BEGIN
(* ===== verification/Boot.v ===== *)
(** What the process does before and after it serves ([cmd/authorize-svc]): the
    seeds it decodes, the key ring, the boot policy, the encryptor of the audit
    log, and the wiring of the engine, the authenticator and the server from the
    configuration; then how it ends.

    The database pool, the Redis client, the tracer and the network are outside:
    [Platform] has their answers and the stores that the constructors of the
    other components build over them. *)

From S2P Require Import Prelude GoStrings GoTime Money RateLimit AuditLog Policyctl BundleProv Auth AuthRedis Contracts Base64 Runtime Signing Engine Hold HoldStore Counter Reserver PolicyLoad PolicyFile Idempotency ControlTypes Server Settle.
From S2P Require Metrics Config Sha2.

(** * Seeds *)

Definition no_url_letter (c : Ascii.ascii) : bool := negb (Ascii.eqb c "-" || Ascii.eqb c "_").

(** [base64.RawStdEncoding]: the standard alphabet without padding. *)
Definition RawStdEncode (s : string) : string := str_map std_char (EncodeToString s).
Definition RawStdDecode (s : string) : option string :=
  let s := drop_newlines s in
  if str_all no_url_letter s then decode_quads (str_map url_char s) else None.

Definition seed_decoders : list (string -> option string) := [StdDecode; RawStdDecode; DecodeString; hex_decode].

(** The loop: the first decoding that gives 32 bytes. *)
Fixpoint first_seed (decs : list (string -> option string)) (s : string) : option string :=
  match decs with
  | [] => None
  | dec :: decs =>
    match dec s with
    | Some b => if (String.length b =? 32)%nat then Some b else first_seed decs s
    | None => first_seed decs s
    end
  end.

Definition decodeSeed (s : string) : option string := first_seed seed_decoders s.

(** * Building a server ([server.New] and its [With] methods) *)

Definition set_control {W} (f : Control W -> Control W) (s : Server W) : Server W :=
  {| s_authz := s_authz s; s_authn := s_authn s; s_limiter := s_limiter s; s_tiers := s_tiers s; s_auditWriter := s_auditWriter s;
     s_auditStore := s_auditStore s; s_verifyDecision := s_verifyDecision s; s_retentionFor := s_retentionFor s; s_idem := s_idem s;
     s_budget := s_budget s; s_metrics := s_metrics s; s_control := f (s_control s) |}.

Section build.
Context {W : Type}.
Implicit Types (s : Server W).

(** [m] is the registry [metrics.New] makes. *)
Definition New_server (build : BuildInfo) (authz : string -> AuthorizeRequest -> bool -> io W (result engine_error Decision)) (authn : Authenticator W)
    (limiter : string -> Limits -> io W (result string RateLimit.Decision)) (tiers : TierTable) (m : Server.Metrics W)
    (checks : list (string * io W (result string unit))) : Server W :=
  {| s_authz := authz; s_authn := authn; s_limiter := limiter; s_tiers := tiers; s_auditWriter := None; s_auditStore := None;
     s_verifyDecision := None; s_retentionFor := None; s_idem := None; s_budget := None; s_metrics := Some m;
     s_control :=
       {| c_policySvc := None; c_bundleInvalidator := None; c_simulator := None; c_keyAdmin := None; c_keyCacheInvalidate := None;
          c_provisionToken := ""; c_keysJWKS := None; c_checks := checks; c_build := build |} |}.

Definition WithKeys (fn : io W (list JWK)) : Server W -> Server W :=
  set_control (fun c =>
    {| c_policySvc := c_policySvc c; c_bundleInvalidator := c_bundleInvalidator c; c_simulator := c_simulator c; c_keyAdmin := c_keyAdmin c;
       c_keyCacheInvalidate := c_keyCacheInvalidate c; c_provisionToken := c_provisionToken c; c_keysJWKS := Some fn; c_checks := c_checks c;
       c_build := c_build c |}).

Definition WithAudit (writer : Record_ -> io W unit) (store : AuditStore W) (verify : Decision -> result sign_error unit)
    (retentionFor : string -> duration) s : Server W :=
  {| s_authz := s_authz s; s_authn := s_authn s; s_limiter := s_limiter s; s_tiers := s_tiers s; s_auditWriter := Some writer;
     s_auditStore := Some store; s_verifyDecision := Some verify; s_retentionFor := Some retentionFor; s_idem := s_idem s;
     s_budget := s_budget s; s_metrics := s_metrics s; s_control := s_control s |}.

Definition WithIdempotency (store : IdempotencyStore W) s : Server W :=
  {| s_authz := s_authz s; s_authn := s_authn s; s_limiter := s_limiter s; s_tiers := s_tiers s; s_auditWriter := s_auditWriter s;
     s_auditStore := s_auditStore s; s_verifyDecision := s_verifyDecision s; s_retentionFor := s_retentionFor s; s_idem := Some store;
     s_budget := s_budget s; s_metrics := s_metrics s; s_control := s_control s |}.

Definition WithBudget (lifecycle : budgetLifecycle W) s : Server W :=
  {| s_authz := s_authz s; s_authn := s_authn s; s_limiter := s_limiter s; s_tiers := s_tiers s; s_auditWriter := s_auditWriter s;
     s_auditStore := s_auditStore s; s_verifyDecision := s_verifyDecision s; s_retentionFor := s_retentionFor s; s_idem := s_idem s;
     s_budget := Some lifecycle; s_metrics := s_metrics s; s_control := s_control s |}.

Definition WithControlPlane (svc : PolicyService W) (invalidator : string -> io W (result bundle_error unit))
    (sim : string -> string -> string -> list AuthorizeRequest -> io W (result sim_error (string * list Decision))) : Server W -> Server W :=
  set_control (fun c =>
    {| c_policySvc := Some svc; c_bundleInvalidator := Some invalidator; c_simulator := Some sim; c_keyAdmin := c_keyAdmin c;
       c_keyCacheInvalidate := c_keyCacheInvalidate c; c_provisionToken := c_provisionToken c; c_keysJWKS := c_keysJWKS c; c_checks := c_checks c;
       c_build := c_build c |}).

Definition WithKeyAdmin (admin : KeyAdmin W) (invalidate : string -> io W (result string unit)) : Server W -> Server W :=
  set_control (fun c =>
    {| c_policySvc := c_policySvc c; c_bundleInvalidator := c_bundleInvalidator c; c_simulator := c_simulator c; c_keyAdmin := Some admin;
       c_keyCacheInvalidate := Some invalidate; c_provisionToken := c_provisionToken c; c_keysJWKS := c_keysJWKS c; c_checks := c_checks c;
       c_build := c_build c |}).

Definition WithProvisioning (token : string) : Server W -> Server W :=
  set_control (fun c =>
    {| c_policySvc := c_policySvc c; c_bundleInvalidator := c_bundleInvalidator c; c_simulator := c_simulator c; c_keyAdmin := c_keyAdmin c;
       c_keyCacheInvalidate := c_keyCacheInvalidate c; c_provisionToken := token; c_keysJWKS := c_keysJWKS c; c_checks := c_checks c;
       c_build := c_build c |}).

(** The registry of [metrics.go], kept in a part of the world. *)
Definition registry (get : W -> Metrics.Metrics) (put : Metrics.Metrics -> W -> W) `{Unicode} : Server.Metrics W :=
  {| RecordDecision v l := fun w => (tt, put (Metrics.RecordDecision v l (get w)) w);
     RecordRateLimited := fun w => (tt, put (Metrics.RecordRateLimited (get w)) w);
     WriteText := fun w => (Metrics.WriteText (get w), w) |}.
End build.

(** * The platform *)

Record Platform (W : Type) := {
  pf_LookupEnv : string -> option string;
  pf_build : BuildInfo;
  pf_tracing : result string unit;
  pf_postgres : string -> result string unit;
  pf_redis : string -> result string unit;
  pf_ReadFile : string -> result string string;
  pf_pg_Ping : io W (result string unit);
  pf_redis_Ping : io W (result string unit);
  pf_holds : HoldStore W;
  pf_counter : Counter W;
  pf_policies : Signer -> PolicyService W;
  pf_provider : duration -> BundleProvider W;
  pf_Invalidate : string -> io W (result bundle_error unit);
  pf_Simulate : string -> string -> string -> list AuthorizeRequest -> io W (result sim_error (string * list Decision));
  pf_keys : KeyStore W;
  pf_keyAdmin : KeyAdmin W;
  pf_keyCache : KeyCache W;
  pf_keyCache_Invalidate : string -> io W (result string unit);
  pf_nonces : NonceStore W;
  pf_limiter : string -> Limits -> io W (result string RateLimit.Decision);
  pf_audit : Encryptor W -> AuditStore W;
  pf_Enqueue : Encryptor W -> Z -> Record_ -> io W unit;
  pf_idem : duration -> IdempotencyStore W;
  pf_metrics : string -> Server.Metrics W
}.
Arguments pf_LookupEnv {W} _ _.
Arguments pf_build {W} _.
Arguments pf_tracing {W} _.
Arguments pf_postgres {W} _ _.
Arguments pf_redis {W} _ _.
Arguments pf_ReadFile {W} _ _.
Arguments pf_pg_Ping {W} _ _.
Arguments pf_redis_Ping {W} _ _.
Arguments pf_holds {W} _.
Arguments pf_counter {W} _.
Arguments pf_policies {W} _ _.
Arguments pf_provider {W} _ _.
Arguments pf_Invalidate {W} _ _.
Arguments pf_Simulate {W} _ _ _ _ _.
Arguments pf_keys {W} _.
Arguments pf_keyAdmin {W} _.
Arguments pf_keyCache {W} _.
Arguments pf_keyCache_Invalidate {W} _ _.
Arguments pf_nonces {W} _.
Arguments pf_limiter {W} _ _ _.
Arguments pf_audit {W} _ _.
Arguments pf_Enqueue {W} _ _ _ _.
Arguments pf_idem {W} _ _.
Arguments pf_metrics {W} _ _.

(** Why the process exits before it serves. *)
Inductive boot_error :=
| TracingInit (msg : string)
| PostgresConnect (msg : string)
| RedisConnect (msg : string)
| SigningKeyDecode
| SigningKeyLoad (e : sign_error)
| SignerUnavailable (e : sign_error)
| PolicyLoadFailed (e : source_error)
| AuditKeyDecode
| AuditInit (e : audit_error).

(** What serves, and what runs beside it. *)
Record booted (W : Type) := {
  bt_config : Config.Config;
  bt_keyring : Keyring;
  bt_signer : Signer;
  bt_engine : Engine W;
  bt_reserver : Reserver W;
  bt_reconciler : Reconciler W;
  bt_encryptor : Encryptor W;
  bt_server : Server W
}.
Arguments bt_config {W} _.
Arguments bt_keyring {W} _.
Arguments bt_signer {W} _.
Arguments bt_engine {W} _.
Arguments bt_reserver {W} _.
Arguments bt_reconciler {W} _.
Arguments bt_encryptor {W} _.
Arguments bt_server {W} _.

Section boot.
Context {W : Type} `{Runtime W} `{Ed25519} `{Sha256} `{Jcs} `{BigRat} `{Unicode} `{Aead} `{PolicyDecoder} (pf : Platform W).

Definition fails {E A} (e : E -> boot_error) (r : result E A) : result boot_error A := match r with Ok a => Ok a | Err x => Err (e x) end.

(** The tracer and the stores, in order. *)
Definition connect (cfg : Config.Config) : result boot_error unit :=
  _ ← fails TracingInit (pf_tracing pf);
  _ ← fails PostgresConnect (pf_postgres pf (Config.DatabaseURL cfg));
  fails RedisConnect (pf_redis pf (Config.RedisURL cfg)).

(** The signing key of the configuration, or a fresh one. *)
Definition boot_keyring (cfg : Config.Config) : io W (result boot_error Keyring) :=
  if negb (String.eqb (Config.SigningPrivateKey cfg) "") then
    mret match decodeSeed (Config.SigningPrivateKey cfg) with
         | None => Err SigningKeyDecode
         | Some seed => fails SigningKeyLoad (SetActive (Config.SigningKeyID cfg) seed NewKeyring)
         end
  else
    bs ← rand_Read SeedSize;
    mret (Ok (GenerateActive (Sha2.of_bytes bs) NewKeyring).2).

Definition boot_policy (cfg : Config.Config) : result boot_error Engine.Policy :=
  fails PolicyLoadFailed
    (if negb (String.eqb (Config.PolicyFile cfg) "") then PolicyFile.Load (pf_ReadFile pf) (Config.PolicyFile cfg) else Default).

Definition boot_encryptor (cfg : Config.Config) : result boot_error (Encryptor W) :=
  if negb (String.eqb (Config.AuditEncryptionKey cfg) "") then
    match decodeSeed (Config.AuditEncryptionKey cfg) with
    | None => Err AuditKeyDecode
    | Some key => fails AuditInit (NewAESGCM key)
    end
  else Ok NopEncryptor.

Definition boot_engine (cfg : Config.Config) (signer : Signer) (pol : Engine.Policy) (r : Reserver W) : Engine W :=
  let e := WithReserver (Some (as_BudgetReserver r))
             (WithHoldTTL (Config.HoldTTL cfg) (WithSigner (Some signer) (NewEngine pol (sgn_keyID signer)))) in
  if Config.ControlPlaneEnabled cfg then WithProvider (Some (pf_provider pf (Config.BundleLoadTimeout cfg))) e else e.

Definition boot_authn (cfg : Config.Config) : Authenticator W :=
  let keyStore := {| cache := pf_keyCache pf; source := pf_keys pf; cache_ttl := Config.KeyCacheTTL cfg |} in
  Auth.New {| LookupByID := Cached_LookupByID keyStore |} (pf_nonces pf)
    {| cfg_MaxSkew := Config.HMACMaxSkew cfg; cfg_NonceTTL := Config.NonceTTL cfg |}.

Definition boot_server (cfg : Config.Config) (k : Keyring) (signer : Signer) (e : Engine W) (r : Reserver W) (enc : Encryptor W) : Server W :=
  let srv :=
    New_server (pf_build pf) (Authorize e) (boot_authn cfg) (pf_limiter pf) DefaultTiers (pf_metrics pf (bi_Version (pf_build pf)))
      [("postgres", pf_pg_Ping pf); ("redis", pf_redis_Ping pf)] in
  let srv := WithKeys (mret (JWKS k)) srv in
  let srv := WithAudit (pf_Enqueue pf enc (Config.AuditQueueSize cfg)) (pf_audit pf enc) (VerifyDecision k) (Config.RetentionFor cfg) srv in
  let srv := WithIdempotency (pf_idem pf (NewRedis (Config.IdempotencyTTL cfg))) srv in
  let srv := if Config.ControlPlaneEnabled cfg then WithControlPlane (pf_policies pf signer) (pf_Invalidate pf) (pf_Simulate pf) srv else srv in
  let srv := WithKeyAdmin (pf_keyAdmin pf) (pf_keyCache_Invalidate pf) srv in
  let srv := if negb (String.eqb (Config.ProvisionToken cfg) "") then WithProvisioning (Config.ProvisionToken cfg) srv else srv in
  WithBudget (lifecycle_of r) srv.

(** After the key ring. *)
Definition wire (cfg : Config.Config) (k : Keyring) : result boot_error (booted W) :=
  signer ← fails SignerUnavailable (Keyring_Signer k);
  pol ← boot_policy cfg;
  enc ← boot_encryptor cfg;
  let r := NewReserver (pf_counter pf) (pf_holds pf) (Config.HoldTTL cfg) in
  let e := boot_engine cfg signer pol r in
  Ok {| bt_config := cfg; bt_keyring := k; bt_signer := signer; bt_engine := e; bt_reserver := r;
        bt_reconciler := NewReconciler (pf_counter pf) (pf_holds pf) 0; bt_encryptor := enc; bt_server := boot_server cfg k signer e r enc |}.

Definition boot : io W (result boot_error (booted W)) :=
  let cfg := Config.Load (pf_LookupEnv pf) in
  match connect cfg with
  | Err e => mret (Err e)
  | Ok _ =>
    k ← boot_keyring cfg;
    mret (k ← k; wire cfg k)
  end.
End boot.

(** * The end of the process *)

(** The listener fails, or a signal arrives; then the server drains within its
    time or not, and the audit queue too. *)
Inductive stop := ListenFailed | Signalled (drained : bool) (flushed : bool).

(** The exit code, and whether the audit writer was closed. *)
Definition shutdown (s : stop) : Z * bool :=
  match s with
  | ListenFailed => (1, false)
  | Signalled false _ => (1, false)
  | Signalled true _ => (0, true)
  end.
END
Your instructions
Repeat exactly the lines above, starting with the first line of the records and finishing with the line holding "The database pool, the". Add no other line.

Result of this exercise
(* ===== verification/Boot.v ===== *)
(** What the process does before and after it serves ([cmd/authorize-svc]): the
    seeds it decodes, the key ring, the boot policy, the encryptor of the audit
    log, and the wiring of the engine, the authenticator and the server from the
    configuration; then how it ends.

    The database pool, the Redis client, the tracer and the network are outside:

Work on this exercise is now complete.